Un après-midi, j'étais chez moi, je m'approchais de la fenêtre, attiré par un
vacarme épouvantable de piaillement de moineaux. Je vis soudain Annette
de sa fenêtre suspendre quelques linges dont un soutien-gorge, son premier
soutien-gorge. Soutien-gorge, c'est peut-être un grand mot pour désigner la
chose, disons plutôt un morceau de tissu formé de deux parties reliées
entre elles, et bien trop grandes pour contenir ces deux rocs émergents.
J'étais fasciné, d'autant plus que ce linge aux couleurs vives, un vrai arc-en-
ciel, se balançait, ballotté par le vent, un cerf-volant qui n'en faisait qu'à sa
tête dans cette cour intérieure, lugubre, hantée de souvenirs que je ne
connaissais pas encore, ou pas tous.
Annette m'aperçut enfin, et, honteuse et confuse, ne m'adressa pas la parole
pendant trois jours, trois longs jours qui n'en finissaient pas de durer à un
âge où l'on compte en secondes et où chaque seconde compte.
Aujourd'hui, presque soixante ans plus tard, je me demande si ce n'est pas
ce cerf-volant arc-en-ciel qui avait attiré et fomenté ce vacarme infernal de
moineaux, d’habitude plus prudents et méfiants, marqués par l'expérience
dans cette cour intérieure.
Un cerf-volant arc-en ciel, un signe de vie dans cette cour intérieure.
Désir naissant Ecrit par Jacques Léger – décembre 2010
Dans un bel après-midi d’été, je me tenais penché sur ma table de travail.
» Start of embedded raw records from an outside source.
(* ===== verification/StringProps.v ===== *)
(** * The properties of the string utilities *)

From S2P Require Import Prelude StringEx StringInv.

(** ** Splitting and replacing *)

Lemma fold_push_raw strs ps : fold_left (push_part true false) ps strs = strs ++ ps.
Proof.
  revert strs. induction ps as [|p ps IH]; intros strs; [by rewrite app_nil_r|].
  cbn [fold_left]. rewrite IH. unfold push_part. rewrite orb_true_r, <- app_assoc. done.
Qed.

Lemma SplitStr_raw str sep : sep <> [] -> SplitStr str sep true false = pieces (length str) sep str.
Proof.
  intros Hsep. unfold SplitStr. rewrite SplitStr_loop_spec by done.
  destruct (pieces _ _ _); [|done]. cbn [fmap option_fmap option_map]. by rewrite fold_push_raw.
Qed.

Lemma pieces_more fuel fuel' sep s ps :
  pieces fuel sep s = Some ps -> (fuel <= fuel')%nat -> pieces fuel' sep s = Some ps.
Proof.
  revert fuel' s ps. induction fuel as [|fuel IH]; intros [|fuel'] s ps; cbn [pieces];
    destruct (find s sep 0); try done; try lia.
  destruct (pieces fuel sep _) as [ps'|] eqn:E; [|done]. intros [= <-] Hf.
  by rewrite (IH fuel' _ ps') by (done || lia).
Qed.

(** C13: SplitStr that keeps empty parts and does not trim always returns, and
    cuts the string at the successive leftmost occurrences of the separator:
    joined by the separator the parts give the string back, no part holds the
    separator and none overlaps with the one that follows it. *)
Theorem SplitStr_join (str sep : list Z) :
  sep <> [] ->
  exists parts rest, SplitStr str sep true false = Some (parts ++ [rest]) /\
    join sep (parts ++ [rest]) = str /\ Forall (clean_cut sep) parts /\ free_of sep rest.
Proof.
  intros Hsep. rewrite SplitStr_raw by done.
  destruct (pieces_total (length str) sep str Hsep ltac:(lia)) as [ps E].
  pose proof (pieces_spec _ _ _ _ E) as (qs & q & -> & Hj & Hc & Hf). by exists qs, q.
Qed.

Lemma SplitStr_join_witness : [44; 44] <> [] /\
  exists parts rest, SplitStr [97; 44; 44; 44; 98] [44; 44] true false = Some (parts ++ [rest]) /\
    join [44; 44] (parts ++ [rest]) = [97; 44; 44; 44; 98] /\
    Forall (clean_cut [44; 44]) parts /\ free_of [44; 44] rest.
Proof.
  split; [discriminate|]. apply (SplitStr_join [97; 44; 44; 44; 98] [44; 44]). discriminate.
Defined.

(** The parts that are kept: trimmed if asked, and not empty unless allowed. *)
Definition kept (canEmpty needTrim : bool) (parts : list (list Z)) : list (list Z) :=
  List.filter (fun p => negb (is_empty p) || canEmpty)
    ((fun p => if needTrim then TrimStr p SPACE else p) <$> parts).

Lemma fold_push_kept ce nt strs ps : fold_left (push_part ce nt) ps strs = strs ++ kept ce nt ps.
Proof.
  revert strs. induction ps as [|p ps IH]; intros strs; [by rewrite app_nil_r|].
  cbn [fold_left]. rewrite IH. unfold push_part, kept. cbn [fmap list_fmap List.filter].
  destruct (_ || _); [by rewrite <- app_assoc|done].
Qed.

Lemma length_TrimStr s c : (length (TrimStr s c) <= length s)%nat.
Proof.
  unfold TrimStr, zdrop, ztake. repeat case_match; simpl; rewrite ?length_take, ?length_drop; lia.
Qed.

(** The other modes of SplitStr split the (trimmed) string the same way,
    trim every part when asked, and drop the parts that are then empty unless
    these are allowed. *)
Theorem SplitStr_modes (str sep : list Z) (canEmpty needTrim : bool) :
  sep <> [] ->
  let str' := if needTrim then TrimStr str SPACE else str in
  SplitStr str sep canEmpty needTrim = kept canEmpty needTrim <$> SplitStr str' sep true false.
Proof.
  intros Hsep str'. rewrite SplitStr_raw by done. unfold SplitStr. fold str'.
  rewrite SplitStr_loop_spec by done.
  destruct (pieces_total (length str') sep str' Hsep ltac:(lia)) as [ps E].
  assert (length str' <= length str)%nat as Hl by (unfold str'; destruct needTrim; [apply length_TrimStr|lia]).
  rewrite E, (pieces_more _ _ _ _ _ E Hl). cbn [fmap option_fmap option_map]. by rewrite fold_push_kept.
Qed.

Lemma SplitStr_modes_witness :
  SplitStr [32; 97; 32; 44; 44; 32; 98; 32] [44] false true = Some [[97]; [98]].
Proof.
  rewrite (SplitStr_modes [32; 97; 32; 44; 44; 32; 98; 32] [44] false true) by discriminate.
  vm_compute. reflexivity.
Defined.

(** ReplaceStr always returns, and its result is the parts between the
    leftmost occurrences of [src] joined by [dst]: inserted text is never
    searched again. *)
Theorem ReplaceStr_joins (str src dst : list Z) :
  src <> [] ->
  exists parts, SplitStr str src true false = Some parts /\ ReplaceStr str src dst = Some (join dst parts).
Proof.
  intros Hsrc. rewrite SplitStr_raw by done.
  destruct (pieces_total (length str) src str Hsrc ltac:(lia)) as [ps E]. exists ps. split; [done|].
  unfold ReplaceStr. rewrite is_empty_false by done.
  pose proof (ReplaceStr_loop_spec (length str) [] str src dst Hsrc) as E'.
  change (zlen []) with 0 in E'. cbn [app] in E'. rewrite E', E. done.
Qed.

Lemma ReplaceStr_joins_witness : exists parts,
  SplitStr [97; 98; 97; 98] [97] true false = Some parts /\
  ReplaceStr [97; 98; 97; 98] [97] [97; 97] = Some (join [97; 97] parts).
Proof. apply (ReplaceStr_joins [97; 98; 97; 98] [97] [97; 97]). discriminate. Defined.

(** TrimStr on a string with a character to keep removes exactly the
    blanks of both ends; on a string of blanks alone it removes a single one
    and keeps the string as it is otherwise. *)
Theorem TrimStr_exact (str : list Z) (cTrim : Z) :
  (exists n, str = replicate n cTrim /\ TrimStr str cTrim = if (n =? 1)%nat then [] else str) \/
  (exists i j a, str = replicate i cTrim ++ TrimStr str cTrim ++ replicate j cTrim /\
     head (TrimStr str cTrim) = Some a /\ a <> cTrim /\
     exists b, last (TrimStr str cTrim) = Some b /\ b <> cTrim).
Proof.
  destruct (trim_view_total cTrim str) as [n|i a j Ha|i a mid b j Ha Hb].
  - left. exists n. split; [done|]. apply TrimStr_blank.
  - right. exists i, j, a. rewrite (TrimStr_core cTrim i a [a] j); [|done..|by exists [], a].
    split_and!; [done..|]. by exists a.
  - right. exists i, j, a.
    rewrite (TrimStr_core cTrim i a ([a] ++ mid ++ [b]) j); [|done..|by exists (a :: mid), b].
    split_and!; [done..|]. exists b. split; [|done]. by rewrite app_assoc, last_snoc.
Qed.

Example TrimStr_two_blanks : TrimStr [32; 32] 32 = [32; 32].
Proof. reflexivity. Qed.

(** ** Numbers *)

(** A decimal numeral: an optional minus sign and at least one digit. *)
Definition numeral (neg : bool) (ds : list Z) : list Z := (if neg then [45] else []) ++ ds.
Definition numeral_val (neg : bool) (ds : list Z) : Z := if neg then - dec_val ds else dec_val ds.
Une petite table en chêne, toujours bien cirée. J’aime l’odeur de la cire d’abeilles. Et celle du bois massif. J’aime en caresser les veines, douces et brillantes. Un assortiment de plumes. De l’encre bleue. Doux va et vient de l’air. Chaque souffle me livre l’âcre de l’encre. L’univers replié par trois doigts. La pointe, le trait. Méditation. Un rayon de soleil, tel un pinceau, dessine un grand losange lumineux sur le sombre parquet. Pas qui résonnent, se rapprochent. Chaussures à talons. Frôlements. Une grande robe fleurie. Les jambes fines et vives traversent le losange lumineux. Et la robe, fugitivement éclatante de soleil. Un parfum inconnu tourbillonne en délicates volutes. S’impose. Sur le bois et l’encre. Et l’intime. Un vif mouvement de hanches, presque sec mais tendre. Tout le corps, un mouvement gracieux, juste. Elle se retourne vivement. Je suis saisi. Elle a un beau visage mat, pur et noble. Une généreuse chevelure noire comme le jais flotte sur ses épaules à peine découvertes. Elle me voit l’admirer. Elle reste immobile et me fixe. Très longtemps. Des yeux étincelants de braise. Mon regard ne peut se détacher. Un trouble nouveau et puissant m’envahit. Subitement, la robe et les cheveux vire voltent : « les enfants, c’est l’heure de la récréation ». C’était Cristina Del Monico, la délicieuse maîtresse italienne de mon père.